2. The method according to claim 1, wherein the acquiring the medical data to be analyzed corresponding to the same disease category from the user when receiving the abnormality analysis request sent by the terminal comprises:

medical data to be analyzed corresponding to the same disease species is extracted from the medical record.

3. The method of claim 2, wherein said extracting medical data to be analyzed corresponding to a same disease species from said medical records comprises:

determining a disease species to be analyzed, and screening a screening medical record belonging to the disease species to be analyzed from the medical records;

analyzing the screened medical record, and determining the hospitalizing information, the cost information and the insurance participation place of the target user identification corresponding to the disease species to be analyzed according to the analysis result;

determining a remote medical distance according to the position of the medical hospital in the medical information and the position of the medical insurance participation position;

and obtaining medical data to be analyzed according to the hospitalizing information, the expense information, the insurance participation place and the remote hospitalizing distance.

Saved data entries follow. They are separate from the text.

(* ===== verification/KvClerk.v ===== *)
(** * The key/value clerk and its interface

    Model of [src/src/kvsrv1/client.go] (the retry loops of [Clerk.Get] and [Clerk.Put]) and of
    the interface [IKVClerk] of [src/src/kvtest1/kvtest.go].

    - Section [RetryLoops]: the loops as functions of the results of [ck.clnt.Call].
    - Section [PutMachine]: one [Clerk.Put] in flight, interleaved with the server's handling
      of its requests and with arbitrary requests of other clients.  A request is executed at
      most once; a [Call] that returns [false] leaves its request lost before the server,
      executed with its reply lost, or (when [late] is allowed) still to be executed.
    - Class [IKVClerk]: what a clerk promises to its users, proved against by the lock. *)

From S2P Require Import Prelude KvRpc KvServer.

(** ** The retry loops *)

Section RetryLoops.

(** [GetReply] of the last [Call], turned into the results of [Clerk.Get]. *)
Definition Get_result (reply : GetReply) : string * Tversion * Err :=
  if bool_decide (GetReply_Err reply ≠ OK)
  then ("", 0%Z, GetReply_Err reply)
  else (GetReply_Value reply, GetReply_Version reply, OK).

(** [calls] are the results of the successive [Call]s: [None] for [false].  The function is
    [None] while the loop is still waiting. *)
Fixpoint Get (calls : list (option GetReply)) : option (string * Tversion * Err) :=
  match calls with
  | [] => None
  | Some reply :: _ => Some (Get_result reply)
  | None :: calls => Get calls
  end.

Definition Put_result (retried : bool) (reply : PutReply) : Err :=
  if bool_decide (PutReply_Err reply = ErrVersion) && retried
  then ErrMaybe
  else PutReply_Err reply.

Fixpoint Put (calls : list (option PutReply)) (retried : bool) : option Err :=
  match calls with
  | [] => None
  | Some reply :: _ => Some (Put_result retried reply)
  | None :: calls => Put calls true
  end.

4. The method according to claim 1, wherein the clustering the medical data pairs corresponding to the data combination types respectively, and determining outliers in the medical data corresponding to the data combination types according to a clustering result comprises:

5. The method according to any one of claims 1 to 4, wherein the feeding back of the abnormal data to the terminal for visual display at the terminal comprises:

inquiring a preset abnormal grading condition;

determining a visual display mode of the abnormal data according to the abnormal level;

6. A big-data-based medical data anomaly analysis apparatus, the apparatus comprising:

the medical data acquisition module is used for acquiring medical data to be analyzed corresponding to the same disease category of a user when receiving an abnormal analysis request sent by the terminal;

the data pair obtaining module is used for combining the data of each type in the medical data according to a preset data combination type to obtain medical data pairs which respectively correspond to the data combination types and comprise different types of data;

the abnormal data determining module is used for inquiring preset abnormal factors respectively corresponding to each data combination type, and the abnormal factors are abnormal weights of various data combination types; calculating the abnormality degree of outliers corresponding to the data combination type according to the abnormality factors; overlapping the abnormality degrees of all outliers corresponding to the same target user identification to obtain the user abnormality degrees corresponding to all the target user identifications respectively; when the user abnormality degree exceeds an abnormality degree threshold value, determining that the medical data of the target user identification corresponding to the user abnormality degree is abnormal data, and feeding back the abnormal data to the terminal for visual display at the terminal.

7. A computer device comprising a memory and a processor, the memory storing a computer program, wherein the processor when executing the computer program performs the steps of the method according to any of claims 1 to 5.

8. A computer storage medium on which a computer program is stored, characterized in that the computer program, when being executed by a processor, carries out the steps of the method of any one of claims 1 to 5.